Wednesday, October 1, 2008

TV Preview: PBS show spotlights Warner Bros. dynasty

Sunday, September 21, 2008
By Rob Owen, Pittsburgh Post-Gazette
Lake Fong/Post-Gazette

PBS's "American Masters" puts a spotlight on Hollywood history this week, specifically the Warner Bros. studio and its 85-year legacy.

"You Must Remember This: The Warner Bros. Story" (9 p.m. Tuesday through Thursday, WQED) offers a five-hour chronicle of the studio and its films.

At a July PBS news conference in Beverly Hills, "American Masters" executive producer Susan Lacy called Warner Bros. "a media dynasty that would come to reflect and critique America's cultural and social trajectory through the 20th century and beyond."

In addition to "You Must Remember This," written and directed by Richard Schickel ("The Men Who Made the Movies") and featuring studio stars such as Clint Eastwood, Robert Redford, Jack Nicholson and George Clooney, a more intimate second program looks back at the Warner brothers themselves.

'American Masters:You Must RememberThis -- The Warner Brothers Story'
When: 9 p.m. Tuesday-Thursday, WQED.
Narrator: Clint Eastwood.
'American Masters:The Brothers'
When: 10 p.m. Thursday, WQED.
Narrator: Cass Warner Sperling.
Airing as a one-hour version of her 90-minute documentary, Cass Warner Sperling's "The Brothers Warner" (10 p.m. Thursday, WQED) tells the story of the brothers fromYoungstown, Ohio, who opened their first movie theater in New Castle.

Cass Warner Sperling, granddaughter of Harry Warner, made "The Brothers Warner."

Sperling, granddaughter of Harry Warner, doesn't dwell on the brothers' origins in Western Pennsylvania, instead focusing on the studio they built and the clashes between figurehead Jack Warner and older brother Harry. Brother Albert is the family peacekeeper and Sam served as a producer on Warner Bros. films, including Al Jolson's "The Jazz Singer."

Because of the Warner Bros. connection to Western Pennsylvania -- Harry once worked at the Kaufmann's Downtown -- Sperling developed a connection with WQED when she created a film festival at Slippery Rock University in 2000. She brought "The Brothers Warner" to WQED before "American Masters" picked up the documentary for national airing last month.

"I was fortunate enough to have my grandfather in my life for the first 10 years of my life," Sperling said last month during a conversation at WQED in Oakland. "There's always somebody in your life who you don't just forget and who creates some kind of impression on you, and he was that for me."

Sperling's father, Milton, worked on the Warner Bros. lot in Burbank, Calif., as a writer/producer, and he'd share stories around the dinner table about the brothers' battles. At the time, filmmaking went on six days a week, and Sperling would go to the lot with her father on Saturdays.

"I would see this incredibly booming, creative empire going on," she said. "How is it that two guys -- Jack and Harry, who really appear not to like each other very much -- are running this business?
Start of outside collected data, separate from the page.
Lemma padding_fields_changes_nothing_witness :
  let padded :=
    {| Server.name := "  " +:+ Server.name Scenario.hello +:+ " ";
       Server.email := Server.email Scenario.hello;
       Server.subject := Server.nl +:+ Server.subject Scenario.hello +:+ "";
       Server.message := "" +:+ Server.message Scenario.hello +:+ Server.nl |} in
  Server.validate Scenario.isEmail Scenario.normalizeEmail padded
  = Server.validate Scenario.isEmail Scenario.normalizeEmail Scenario.hello
  /\ Server.route Scenario.isEmail Scenario.normalizeEmail Scenario.sendMail
       Scenario.cfg padded
     = Server.route Scenario.isEmail Scenario.normalizeEmail Scenario.sendMail
         Scenario.cfg Scenario.hello.
Proof.
  apply (padding_fields_changes_nothing Scenario.isEmail Scenario.normalizeEmail
           Scenario.sendMail Scenario.cfg Scenario.hello
           "  " " " Server.nl "" "" Server.nl);
    reflexivity.
Defined.

(** ** HTML escaping loses nothing *)

Section EntityFacts.
Import Js Server.

Lemma entity_cases (c : ascii) :
  (Spec.entity c = String c EmptyString /\ c <> "&"%char)
  \/ (c = "&"%char /\ Spec.entity c = "&amp;")
  \/ (c = "<"%char /\ Spec.entity c = "&lt;")
  \/ (c = ">"%char /\ Spec.entity c = "&gt;")
  \/ (c = "034"%char /\ Spec.entity c = "&quot;")
  \/ (c = "'"%char /\ Spec.entity c = "&#039;").
Proof.
  destruct c as [[] [] [] [] [] [] [] []];
    first [ by left
          | by right; left
          | by right; right; left
          | by right; right; right; left
          | by right; right; right; right; left
          | by right; right; right; right; right ].
Qed.

Lemma entity_prefix_inj (c d : ascii) (x y : string) :
  Spec.entity c +:+ x = Spec.entity d +:+ y -> c = d /\ x = y.
Proof.
  destruct (entity_cases c) as [[-> Hc] | [[-> ->] | [[-> ->] | [[-> ->] | [[-> ->] | [-> ->]]]]]];
    destruct (entity_cases d) as [[-> Hd] | [[-> ->] | [[-> ->] | [[-> ->] | [[-> ->] | [-> ->]]]]]];
    rewrite ?append_cons; intros H; by simplify_eq.
Qed.

Lemma escaped_injective (s t : string) : Spec.escaped s = Spec.escaped t -> s = t.
Proof.
  revert t. induction s as [|c s IH]; intros [|d t]; cbn [Spec.escaped].
  - done.
  - intros H. exfalso.
    destruct (entity_cases d) as [[He _] | [[_ He] | [[_ He] | [[_ He] | [[_ He] | [_ He]]]]]];
      rewrite He in H; by rewrite append_cons in H.
  - intros H. exfalso.
    destruct (entity_cases c) as [[He _] | [[_ He] | [[_ He] | [[_ He] | [[_ He] | [_ He]]]]]];
      rewrite He in H; by rewrite append_cons in H.
  - intros H. apply entity_prefix_inj in H as [-> H]. by rewrite (IH t H).
Qed.

Lemma entity_length (c : ascii) : (1 <= String.length (Spec.entity c))%nat.
Proof. destruct c as [[] [] [] [] [] [] [] []]; cbn; lia. Qed.

Lemma length_append (a b : string) :
  String.length (a +:+ b) = (String.length a + String.length b)%nat.
Proof.
  induction a as [|c a IH]; [done|]. rewrite append_cons. simpl. by rewrite IH.
Qed.

End EntityFacts.

(** X10. [escapeHtml] loses nothing: two different texts never escape to the
    same text, and the escaped text is never shorter than the text. *)
Theorem escapeHtml_injective (s t : string) :
  (Server.escapeHtml s = Server.escapeHtml t -> s = t)
  /\ (String.length s <= String.length (Server.escapeHtml s))%nat.
Proof.
  split.
  - rewrite !escapeHtml_escaped. apply escaped_injective.
  - rewrite escapeHtml_escaped.
    induction s as [|c s IH]; [done|].
    cbn [Spec.escaped]. rewrite length_append.
    pose proof (entity_length c). simpl. lia.
Qed.

(** ** The endpoint, response by response *)

Section EndpointFacts.
Import Js Server Shape.
(** * gossa: the execution engine of the SSA interpreter

    A shallow embedding of the operator kernel (asInt, asUint64, the
    binary operators from opADD to opGEQ, unop, widen, slice,
    typeAssert), of the instruction compiler (getIndex, makeInstr, the
    visitor of functions) and of the frame machinery (call, callSSA,
    callFunction, runFrame, runDefers, doRecover, callBuiltin, Run) of
    package gossa, together with the properties of these functions: those
    that the specification states, and further ones that the code
    shows. *)

From Stdlib Require Import ZArith String Ascii List Lia Bool.
From Stdlib Require Import Floats.SpecFloat.
From stdpp Require Import base option list gmap strings pretty.

Open Scope string_scope.
Open Scope Z_scope.

#[local] Set Warnings "-register-all".

(** ** The host machine

    [const intSize = 32 << (^uint(0) >> 63)]: the width of [int], [uint]
    and [uintptr] on the machine that runs the interpreter. *)

Inductive arch := Arch32 | Arch64.

Class Host := host_arch : arch.

Definition uint_bits `{Host} : Z :=
  match host_arch with Arch32 => 32 | Arch64 => 64 end.

Definition intSize `{Host} : Z :=
  Z.shiftl 32 (Z.shiftr (2 ^ uint_bits - 1) 63).

(** [init]: [maxMemLen] is [1<<31 - 1] when [intSize == 32] and
    [int(int64(1) << 59)] otherwise. *)
Definition maxMemLen `{Host} : Z :=
  if intSize =? 32 then Z.shiftl 1 31 - 1 else Z.shiftl 1 59.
It always fascinated me."

Sperling said no one else in the family made a point of chronicling the family history. Documentaries about individual Warners have been made, including Sperling cousin Gregory Orr's 1983 "Jack L. Warner: The Last Mogul," but Sperling said this is the first film to look at the family.

In "The Brothers Warner," she even uncovers their real last name, which was simplified to Warner when the family immigrated to America.
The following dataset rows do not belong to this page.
(* ===== verification/InotifyTree.v ===== *)
(** * [inotify/inotify_dtree.c]: state and cache management

    The program's global variables are one record; each C function is one
    computation over it.  The system calls and [nftw], [strdup], [realloc] and
    [strerror] are operations of a class, so that every theorem holds for any
    behaviour of the kernel and of the processes that change the directory
    tree meanwhile. *)

From S2P Require Import Prelude CStdlib InotifyCache.

(** What the program looks at in a [struct stat]. *)
Record fstat := Fstat { st_isdir : bool; st_ino : Z; st_dev : Z }.

(** ** The operating system

    A call yields an errno or its value, and the next system state.  [os_alloc]
    is [false] when the C library is out of memory; [os_uninit k j] is what
    slot [j] of freshly allocated memory happens to hold, and [os_stack] what an
    uninitialised buffer holds; [os_ptr] is the [%p] text of a string's address;
    [os_nftw] gives the
    visits one [nftw] call makes, in order, and its error if it stops early. *)
Class InotifyOS (K : Type) := {
  os_lstat : cstring → K → res fstat * K;
  os_alloc : K → bool * K;
  os_uninit : K → nat → watch;
  os_nftw : cstring → K → (list (cstring * fstat) * option Z) * K;
  os_add_watch : Z → cstring → Z → K → res Z * K;
  os_rm_watch : Z → Z → K → option Z * K;
  os_inotify_init : K → res Z * K;
  os_close : Z → K → K;
  os_open_stop : option cstring → K → K;
  os_read : Z → Z → K → res (list ascii) * K;
  os_sigaction : K → option Z * K;
  os_ualarm : Z → K → K;
  os_fopen : cstring → K → bool * K;
  os_fprintf : cstring → cstring → K → K;
  os_fclose : cstring → K → K;
  os_select : Z → K → res (bool * bool) * K;
  os_errno : K → Z;
  os_stack : K → nat → ascii;
  os_ptr : cstring → K → cstring;
  os_strerror : Z → cstring;
}.

(** Documented behaviour the program relies on: a new watch descriptor is not
    negative, and (the limitation its opening comment states) the pathnames
    of a tree walk are shorter than [PATH_MAX]. *)
Class InotifyOSOk (K : Type) `{!InotifyOS K} := {
  os_add_watch_nonneg : ∀ fd p fl k wd k', os_add_watch fd p fl k = (inr wd, k') → 0 ≤ wd;
  os_nftw_path_max : ∀ p k vs e k', os_nftw p k = (vs, e, k') →
    ∀ q st, (q, st) ∈ vs → (length q < PATH_MAX)%nat;
}.

(** Event bits of [<sys/inotify.h>]. *)
Definition IN_MOVED_FROM : Z := 64.
Definition IN_MOVED_TO : Z := 128.
Definition IN_CREATE : Z := 256.
Definition IN_DELETE_SELF : Z := 1024.
Definition IN_MOVE_SELF : Z := 2048.
Definition IN_UNMOUNT : Z := 8192.
Definition IN_Q_OVERFLOW : Z := 16384.
Definition IN_IGNORED : Z := 32768.
Definition IN_ONLYDIR : Z := 16777216.
Definition IN_ISDIR : Z := 1073741824.

Definition VB_BASIC : Z := 1.
Definition VB_NOISY : Z := 2.

Section inotify.
Context {K : Type} `{OS : !InotifyOS K}.

Record istate := IState {
  verboseMask : Z;
  checkCache : bool;
  dumpCache : bool;
  readBufferSize : Z;
  stopFile : option cstring;
  abortOnCacheProblem : bool;
  logfp : option cstring;  (* text in the log file; None for NULL *)
  inotifyReadCnt : Z;
  wlCache : list watch;  (* the array; cacheSize is its length *)
  rootDirPaths : list (option cstring);  (* None for a zapped path; numRootDirs is the length *)
  ignoreRootDirs : Z;
  dirCnt : Z;
  ifd : Z;
  reinitCnt : Z;
  overflowCnt : Z;
  out : cstring;  (* standard output *)
  err : cstring;  (* standard error *)
  os : K;  (* the operating system *)
}.
Definition set_verboseMask (x : Z) (s : istate) : istate :=
  IState x (checkCache s) (dumpCache s) (readBufferSize s) (stopFile s) (abortOnCacheProblem s) (logfp s) (inotifyReadCnt s) (wlCache s) (rootDirPaths s) (ignoreRootDirs s) (dirCnt s) (ifd s) (reinitCnt s) (overflowCnt s) (out s) (err s) (os s).
Definition set_checkCache (x : bool) (s : istate) : istate :=
  IState (verboseMask s) x (dumpCache s) (readBufferSize s) (stopFile s) (abortOnCacheProblem s) (logfp s) (inotifyReadCnt s) (wlCache s) (rootDirPaths s) (ignoreRootDirs s) (dirCnt s) (ifd s) (reinitCnt s) (overflowCnt s) (out s) (err s) (os s).
Definition set_dumpCache (x : bool) (s : istate) : istate :=
  IState (verboseMask s) (checkCache s) x (readBufferSize s) (stopFile s) (abortOnCacheProblem s) (logfp s) (inotifyReadCnt s) (wlCache s) (rootDirPaths s) (ignoreRootDirs s) (dirCnt s) (ifd s) (reinitCnt s) (overflowCnt s) (out s) (err s) (os s).
Definition set_readBufferSize (x : Z) (s : istate) : istate :=
  IState (verboseMask s) (checkCache s) (dumpCache s) x (stopFile s) (abortOnCacheProblem s) (logfp s) (inotifyReadCnt s) (wlCache s) (rootDirPaths s) (ignoreRootDirs s) (dirCnt s) (ifd s) (reinitCnt s) (overflowCnt s) (out s) (err s) (os s).
Definition set_stopFile (x : option cstring) (s : istate) : istate :=
  IState (verboseMask s) (checkCache s) (dumpCache s) (readBufferSize s) x (abortOnCacheProblem s) (logfp s) (inotifyReadCnt s) (wlCache s) (rootDirPaths s) (ignoreRootDirs s) (dirCnt s) (ifd s) (reinitCnt s) (overflowCnt s) (out s) (err s) (os s).
Definition set_abortOnCacheProblem (x : bool) (s : istate) : istate :=
  IState (verboseMask s) (checkCache s) (dumpCache s) (readBufferSize s) (stopFile s) x (logfp s) (inotifyReadCnt s) (wlCache s) (rootDirPaths s) (ignoreRootDirs s) (dirCnt s) (ifd s) (reinitCnt s) (overflowCnt s) (out s) (err s) (os s).
Definition set_logfp (x : option cstring) (s : istate) : istate :=
  IState (verboseMask s) (checkCache s) (dumpCache s) (readBufferSize s) (stopFile s) (abortOnCacheProblem s) x (inotifyReadCnt s) (wlCache s) (rootDirPaths s) (ignoreRootDirs s) (dirCnt s) (ifd s) (reinitCnt s) (overflowCnt s) (out s) (err s) (os s).
Definition set_inotifyReadCnt (x : Z) (s : istate) : istate :=
  IState (verboseMask s) (checkCache s) (dumpCache s) (readBufferSize s) (stopFile s) (abortOnCacheProblem s) (logfp s) x (wlCache s) (rootDirPaths s) (ignoreRootDirs s) (dirCnt s) (ifd s) (reinitCnt s) (overflowCnt s) (out s) (err s) (os s).
Definition set_wlCache (x : list watch) (s : istate) : istate :=
  IState (verboseMask s) (checkCache s) (dumpCache s) (readBufferSize s) (stopFile s) (abortOnCacheProblem s) (logfp s) (inotifyReadCnt s) x (rootDirPaths s) (ignoreRootDirs s) (dirCnt s) (ifd s) (reinitCnt s) (overflowCnt s) (out s) (err s) (os s).
Definition set_rootDirPaths (x : list (option cstring)) (s : istate) : istate :=
  IState (verboseMask s) (checkCache s) (dumpCache s) (readBufferSize s) (stopFile s) (abortOnCacheProblem s) (logfp s) (inotifyReadCnt s) (wlCache s) x (ignoreRootDirs s) (dirCnt s) (ifd s) (reinitCnt s) (overflowCnt s) (out s) (err s) (os s).
Definition set_ignoreRootDirs (x : Z) (s : istate) : istate :=
  IState (verboseMask s) (checkCache s) (dumpCache s) (readBufferSize s) (stopFile s) (abortOnCacheProblem s) (logfp s) (inotifyReadCnt s) (wlCache s) (rootDirPaths s) x (dirCnt s) (ifd s) (reinitCnt s) (overflowCnt s) (out s) (err s) (os s).
Definition set_dirCnt (x : Z) (s : istate) : istate :=
  IState (verboseMask s) (checkCache s) (dumpCache s) (readBufferSize s) (stopFile s) (abortOnCacheProblem s) (logfp s) (inotifyReadCnt s) (wlCache s) (rootDirPaths s) (ignoreRootDirs s) x (ifd s) (reinitCnt s) (overflowCnt s) (out s) (err s) (os s).
Definition set_ifd (x : Z) (s : istate) : istate :=
  IState (verboseMask s) (checkCache s) (dumpCache s) (readBufferSize s) (stopFile s) (abortOnCacheProblem s) (logfp s) (inotifyReadCnt s) (wlCache s) (rootDirPaths s) (ignoreRootDirs s) (dirCnt s) x (reinitCnt s) (overflowCnt s) (out s) (err s) (os s).
Definition set_reinitCnt (x : Z) (s : istate) : istate :=
  IState (verboseMask s) (checkCache s) (dumpCache s) (readBufferSize s) (stopFile s) (abortOnCacheProblem s) (logfp s) (inotifyReadCnt s) (wlCache s) (rootDirPaths s) (ignoreRootDirs s) (dirCnt s) (ifd s) x (overflowCnt s) (out s) (err s) (os s).
Definition set_overflowCnt (x : Z) (s : istate) : istate :=
  IState (verboseMask s) (checkCache s) (dumpCache s) (readBufferSize s) (stopFile s) (abortOnCacheProblem s) (logfp s) (inotifyReadCnt s) (wlCache s) (rootDirPaths s) (ignoreRootDirs s) (dirCnt s) (ifd s) (reinitCnt s) x (out s) (err s) (os s).
Definition set_out (x : cstring) (s : istate) : istate :=
  IState (verboseMask s) (checkCache s) (dumpCache s) (readBufferSize s) (stopFile s) (abortOnCacheProblem s) (logfp s) (inotifyReadCnt s) (wlCache s) (rootDirPaths s) (ignoreRootDirs s) (dirCnt s) (ifd s) (reinitCnt s) (overflowCnt s) x (err s) (os s).
Definition set_err (x : cstring) (s : istate) : istate :=
  IState (verboseMask s) (checkCache s) (dumpCache s) (readBufferSize s) (stopFile s) (abortOnCacheProblem s) (logfp s) (inotifyReadCnt s) (wlCache s) (rootDirPaths s) (ignoreRootDirs s) (dirCnt s) (ifd s) (reinitCnt s) (overflowCnt s) (out s) x (os s).
Definition set_os (x : K) (s : istate) : istate :=
  IState (verboseMask s) (checkCache s) (dumpCache s) (readBufferSize s) (stopFile s) (abortOnCacheProblem s) (logfp s) (inotifyReadCnt s) (wlCache s) (rootDirPaths s) (ignoreRootDirs s) (dirCnt s) (ifd s) (reinitCnt s) (overflowCnt s) (out s) (err s) x.

Abbreviation I := (M istate).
Sperling, 60, wrote a book, now titled "The Brothers Warner," that was first published in 1993 as "Hollywood Be Thy Name: The Warner Brothers Story." Now she's made this documentary -- the full 90-minute version is available for purchase at WarnerSisters.com -- and is developing a dramatic film based on this family tale of clashing personalities and betrayal.